Cohn et al (56) investigated whether serum p,p'-DDT and o,p'-DDT are associated with breast cancer, using blood samples obtained prior to the banning of DDT and when the use of this pesticide was extremely high. These results are consistent with the hypothesis that p,p'-DDT exposure in life was retained longer, possibly due to slower metabolism, and may increase the breast cancer risk.

In a study of a population from the Canary Islands (Spain), Boada et al (57) demonstrated that an organochlorine pesticide mixture, including aldrin, p,p'-DDE and dichlorodiphenyldichloroethane, could have a relevant role in breast cancer development.

Band et al (58) identified a significant association in the combined group of pre- and post-menopausal women, notably in crop farmers and in fruit and vegetable farming.

Brophy et al (59), in an exploratory population-based case-control study, identified an elevated risk for developing breast cancer in the agricultural population, suggesting the importance for evaluating environmental risk factors and detailed occupational histories of cancer patients.

Other classes of popular pesticides have replaced OCPs over the years in a continuing search for less toxic, but effective, agents.
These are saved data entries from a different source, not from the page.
(** The loop that builds a wholly new row. *)
Lemma new_row (self : Spreadsheet) (k : nat) (st : Store) :
  _cell_indices self = ci ->
  exists (line : list loc) (st' : Store),
    mapM (fun _ : Z => Spreadsheet.empty_cell self) (range k) st
    = Returned (line, st')
    /\ length line = k
    /\ resized ci st st'
    /\ (forall j l, line !! j = Some l ->
          length (cells st) <= l < length (cells st')).
Proof.
  intros Hci.
  destruct (mapM_invariant (fun _ : Z => Spreadsheet.empty_cell self) (range k)
    (fun _ bs st' => resized ci st st'
       /\ forall j l, bs !! j = Some l ->
            length (cells st) <= l < length (cells st'))) with (st := st)
    as (line & st' & E & Hlen & Hres & Hnew).
  - intros i a bs st1 _ _ [Hres Hnew].
    rewrite (empty_cell_run _ _ Hci). eexists _, _. split; [reflexivity|].
    pose proof Hres as (_ & Hle & _). split.
    + eapply resized_trans; [exact Hres | apply resized_alloc].
    + simpl. intros j l Hj. rewrite length_app. simpl.
      apply lookup_app_Some in Hj as [Hj | [_ Hj]].
      * specialize (Hnew j l Hj). lia.
      * apply list_lookup_singleton_Some in Hj as [_ <-]. lia.
  - split; [apply resized_refl | intros j l Hj; by rewrite lookup_nil in Hj].
  - exists line, st'. rewrite range_length in Hlen. auto.
Qed.
(** The loop that appends the new columns to an old row [r]. *)
Lemma grow_row (self : Spreadsheet) (r k : nat) (line : list loc) (st : Store) :
  _cell_indices self = ci ->
  _sheet self !! r = Some line ->
  exists (extra : list loc) (st' : Store),
    foldM (fun (self : Spreadsheet) (_ : Z) =>
             c <- Spreadsheet.empty_cell self ;;
             r0 <- lift (getitem (_sheet self) (PyInt (Z.of_nat r))) ;;
             sheet <- lift (setitem (_sheet self) (PyInt (Z.of_nat r)) (r0 ++ [c])) ;;
             ret (Spreadsheet.with_sheet self sheet))
          self (range k) st
    = Returned ({| _cell_indices := ci;
                   _sheet := <[r := line ++ extra]> (_sheet self) |}, st')
    /\ length extra = k
    /\ resized ci st st'
    /\ (forall j l, extra !! j = Some l ->
          length (cells st) <= l < length (cells st')).
Proof.
  intros Hci Hline.
  destruct (foldM_invariant
    (fun (self : Spreadsheet) (_ : Z) =>
       c <- Spreadsheet.empty_cell self ;;
       r0 <- lift (getitem (_sheet self) (PyInt (Z.of_nat r))) ;;
       sheet <- lift (setitem (_sheet self) (PyInt (Z.of_nat r)) (r0 ++ [c])) ;;
       ret (Spreadsheet.with_sheet self sheet))
    (range k)
    (fun i s st' =>
       exists extra,
         s = {| _cell_indices := ci;
                _sheet := <[r := line ++ extra]> (_sheet self) |}
         /\ length extra = i
         /\ resized ci st st'
         /\ forall j l, extra !! j = Some l ->
              length (cells st) <= l < length (cells st'))) with (s := self) (st := st)
    as (s' & st' & E & extra & -> & Hlen & Hres & Hnew).
  - intros i a s st1 _ (extra & -> & Hlen & Hres & Hnew).
    assert (Hr : r < length (_sheet self)) by (by eapply lookup_lt_Some).
    rewrite run_bind, empty_cell_run by reflexivity.
    rewrite run_bind, run_lift. cbn [_sheet].
    rewrite (getitem_front _ r (line ++ extra))
      by (by rewrite list_lookup_insert_eq).
    rewrite run_bind, run_lift, setitem_front by (by rewrite length_insert).
    rewrite run_ret. eexists _, _. split; [reflexivity|].
    exists (extra ++ [length (cells st1)]).
    pose proof Hres as (_ & Hle & _).
    split; [|split; [|split]].
    + unfold Spreadsheet.with_sheet. simpl.
      by rewrite list_insert_insert_eq, app_assoc.
    + rewrite length_app. simpl. lia.
    + eapply resized_trans; [exact Hres | apply resized_alloc].
    + simpl. intros j l Hj. rewrite length_app. simpl.
      apply lookup_app_Some in Hj as [Hj | [_ Hj]].
      * specialize (Hnew j l Hj). lia.
      * apply list_lookup_singleton_Some in Hj as [_ <-]. lia.
  - exists []. split; [|split; [done | split; [apply resized_refl|]]].
    + rewrite app_nil_r, list_insert_id by done. destruct self. simpl in *.
      by subst.
    + intros j l Hj. by rewrite lookup_nil in Hj.
  - rewrite range_length in *. exists extra, st'. auto.
Qed.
Organophosphates (OPs) were formerly among the most widely used household pesticides, representing ~22% of non-agricultural usage in 2001 (50).

Malathion and diazinon are probably carcinogenic to humans (group 2A), and dichlorvos, parathion and tetrachlorvinphos are classified as possibly carcinogenic to humans (group 2B) (60); parathion is considered as ‘a possible human carcinogen’ by the US Environmental Protection Agency (61). An increased cancer risk has been associated with several OP insecticides in epidemiological studies; however, the majority of studies on OP use and cancer outcomes have largely been conducted in predominantly male populations. Consequently, little is known regarding the potential impact of personal OP use among women, specifically on the development of female cancers, despite the fact that OPs as a class are thought to have endocrine-disrupting properties (62). This is possibly due to the fact that male workers are more engaged in pesticide handling compared to female subjects (48).
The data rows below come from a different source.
(** X20. The replacement is not atomic. When the deletion works and the
    rows cannot be built from the bundle or their insertion does not work,
    the answer still has status 200, and the store is left without any
    quiz of the snippet: the old ones are deleted and no new one is
    stored. *)
Theorem failed_insert_leaves_no_quiz
        (P : Platform) (snippetId updatedSnippet llmResponse : JSValue) (st : State) :
  store_fault P (delete_quizzes snippetId) = Works ->
  (forall rows, quizInserts snippetId llmResponse = Returned rows ->
                store_fault P (insert_quizzes rows) <> Works) ->
  exists resp st',
    quiz_block P snippetId updatedSnippet llmResponse st = (Returned resp, st')
    /\ status resp = 200%Z
    /\ quiz_rows (store st') = quizzes_of_others snippetId (store st)
    /\ (forall row, In row (quiz_rows (store st')) ->
                    scalar_eqb (assoc "snippet_id" row) snippetId = false).
Proof.
  intros Hd Hi.
  assert (Hothers : forall row, In row (quizzes_of_others snippetId (store st)) ->
                                scalar_eqb (assoc "snippet_id" row) snippetId = false).
  { intros row Hin; unfold quizzes_of_others in Hin; apply filter_In in Hin.
    destruct Hin as [_ H]; unfold matches in H; cbn [forallb fst snd] in H.
    rewrite andb_true_r in H; now apply negb_true_iff in H. }
  destruct (delete_quizzes_works P snippetId st Hd) as (r0 & Hrun).
  assert (H : exists resp st',
             quiz_block P snippetId updatedSnippet llmResponse st = (Returned resp, st')
             /\ status resp = 200%Z
             /\ quiz_rows (store st') = quizzes_of_others snippetId (store st)).
  { unfold quiz_block, try_catch, bind at 1; rewrite Hrun.
    unfold bind at 1, lift at 1.
    destruct (quizInserts snippetId llmResponse) as [rows|e] eqn:Hrows.
    - specialize (Hi rows eq_refl).
      unfold bind at 1, run at 1.
      destruct (store_fault P (insert_quizzes rows)) as [|e|e]; [contradiction | |].
      + cbn [error]; unfold bind at 1, console_error at 1; cbv beta iota.
        unfold bind, lift, ret.
        destruct (quizzes_with_ids "temp_" snippetId llmResponse) as [quizzes|e'].
        * eexists _, _; split; [reflexivity |]; split; reflexivity.
        * unfold console_error; eexists _, _; split; [reflexivity |]; split; reflexivity.
      + unfold bind, console_error, ret.
        eexists _, _; split; [reflexivity |]; split; reflexivity.
    - unfold bind, console_error, ret.
      eexists _, _; split; [reflexivity |]; split; reflexivity. }
  destruct H as (resp & st' & Hblock & Hstatus & Hquiz).
  exists resp, st'; repeat split; try assumption.
  rewrite Hquiz; exact Hothers.
Qed.

Lemma failed_insert_leaves_no_quiz_witness :
  exists resp st',
    quiz_block (with_faults dev_platform quiz_insert_fails) (JStr "s1") JNull
               (js_of_response (mock_response "python")) (start alice_store)
    = (Returned resp, st')
    /\ status resp = 200%Z
    /\ quiz_rows (store st') = quizzes_of_others (JStr "s1") alice_store
    /\ (forall row, In row (quiz_rows (store st')) ->
                    scalar_eqb (assoc "snippet_id" row) (JStr "s1") = false).
Proof.
  apply (failed_insert_leaves_no_quiz (with_faults dev_platform quiz_insert_fails)
           (JStr "s1") JNull (js_of_response (mock_response "python")) (start alice_store));
    [reflexivity |].
  intros rows _; discriminate.
Defined.

(** X21. The outcome of the deletion is not read. When the deletion is
    answered with an error and the insertion works, the new quizzes are
    stored after the old ones, which are all still there, the answer
    carries the new rows, and nothing is logged. *)
Theorem deletion_error_is_not_read
        (P : Platform) (snippetId updatedSnippet llmResponse : JSValue)
        (rows : list Row) (e : JSError) (st : State) :
  quizInserts snippetId llmResponse = Returned rows ->
  store_fault P (delete_quizzes snippetId) = Fails e ->
  store_fault P (insert_quizzes rows) = Works ->
  exists st',
    quiz_block P snippetId updatedSnippet llmResponse st
    = (Returned
         (json_response P 200
            (JObj [("snippet", updatedSnippet);
                   ("quizzes",
                    JArr (map JObj (create_rows (new_id P) (next_id (store st)) rows)))])),
       st')
    /\ quiz_rows (store st')
       = (quiz_rows (store st) ++ create_rows (new_id P) (next_id (store st)) rows)%list
    /\ console st' = console st.
Proof.
  intros Hrows Hd Hi.
  destruct (delete_quizzes_fails P snippetId e st Hd) as (r0 & Hrun).
  unfold quiz_block, try_catch, bind at 1; rewrite Hrun.
  unfold bind at 1, lift at 1; rewrite Hrows.
  unfold bind at 1, run at 1; rewrite Hi.
  unfold execute; cbn [q_op q_from insert_quizzes rows_of finish q_single q_select with_rows
                        store quiz_rows snippet_rows next_id error data].
  unfold ret; eexists; split; [reflexivity |].
  cbn [store quiz_rows console]; auto.
Qed.

Lemma deletion_error_is_not_read_witness :
  exists rows st',
    quizInserts (JStr "s1") (js_of_response (mock_response "python")) = Returned rows
    /\ quiz_block (with_faults dev_platform quiz_delete_fails) (JStr "s1") JNull
                  (js_of_response (mock_response "python")) (start alice_store)
       = (Returned
            (json_response (with_faults dev_platform quiz_delete_fails) 200
               (JObj [("snippet", JNull);
                      ("quizzes",
                       JArr (map JObj (create_rows (new_id dev_platform) 0 rows)))])),
          st')
    /\ quiz_rows (store st')
       = (alice_quiz :: create_rows (new_id dev_platform) 0 rows)%list
    /\ console st' = [].
Proof.
  destruct (quizInserts (JStr "s1") (js_of_response (mock_response "python")))
    as [rows|e] eqn:Hrows; [| discriminate].
  destruct (deletion_error_is_not_read (with_faults dev_platform quiz_delete_fails)
              (JStr "s1") JNull (js_of_response (mock_response "python")) rows unavailable
              (start alice_store) Hrows eq_refl eq_refl) as (st' & H).
  exists rows, st'; split; [reflexivity | exact H].
Defined.

(** ** The order of the queries *)

Lemma silent_ret {A} (a : A) : silent (ret a).
Proof. intros st; reflexivity. Qed.

Lemma silent_lift {A} (x : Exc A) : silent (lift x).
Proof. intros st; reflexivity. Qed.

Lemma silent_console_error (label : string) (e : option JSError) :
  silent (console_error label e).
Proof. intros st; reflexivity. Qed.

Lemma silent_bind {A B} (m : M A) (k : A -> M B) :
  silent m -> (forall a, silent (k a)) -> silent (bind m k).
Proof.
  intros Hm Hk st; unfold bind; specialize (Hm st).
  destruct (m st) as [[a|e] st1]; cbn [snd] in *; [| exact Hm].
  now rewrite Hk.
Qed.

Lemma silent_callLLM (P : Platform) (code language readingLevel : string) :
  silent (callLLM P code language readingLevel).
Proof.
  intros st; destruct (callLLM_logs P code language readingLevel st) as (v & entries & -> & _).
  reflexivity.
Qed.

Ltac silent_step :=
  first [ apply silent_ret
        | apply silent_lift
        | apply silent_console_error
        | apply silent_callLLM
        | apply silent_bind; [| intros ?]
        | match goal with
          | |- silent (match ?x with _ => _ end) => destruct x
          end ].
However, in a preliminary study, Dolapsakis et al (63) evaluated whether occupational exposure to pesticides in greenhouses (mainly OPs and organocarbamates) may enhance the risk of malignant or premalignant findings in mammographic examination. The study concluded that women exposed to pesticides may have higher risks of incidence for a number of lesions, which are risk markers for subsequent invasive breast cancers. Recently, possible evidence of chlorpyrifos estrogenicity has been reported (64).

In a study aimed to prospectively examine the use of OP insecticides and risk of multiple cancer sites among women, associations with several cancer sites were observed, including thyroid, ovary and breast. The increased risks that they observed for hormonally-related cancers are consistent with the hypothesis that OPs may act as endocrine disruptors, although additional studies exploring this and other possible mechanisms are required (62).

Carbamates are another class of widely used insecticides. Carbaryl has been classified as a group III carcinogenic (unclassifiable as to human carcinogenicity) from the IARC (65). Carbamates could inhibit 17b-estradiol and progesterone activity in human breast and endometrial cancer cells (66). Recently, the carbamate fungicide benomyl has been reported as a risk factor for breast cancer by acting as an endocrine disruptor (67).

Synthetic pyrethroids, some of the most common pesticides in current use, have been investigated for their potential estrogenic activity; thus it has been demonstrated that this class of pesticide may contribute to produce breast cancer in human cells (68,69).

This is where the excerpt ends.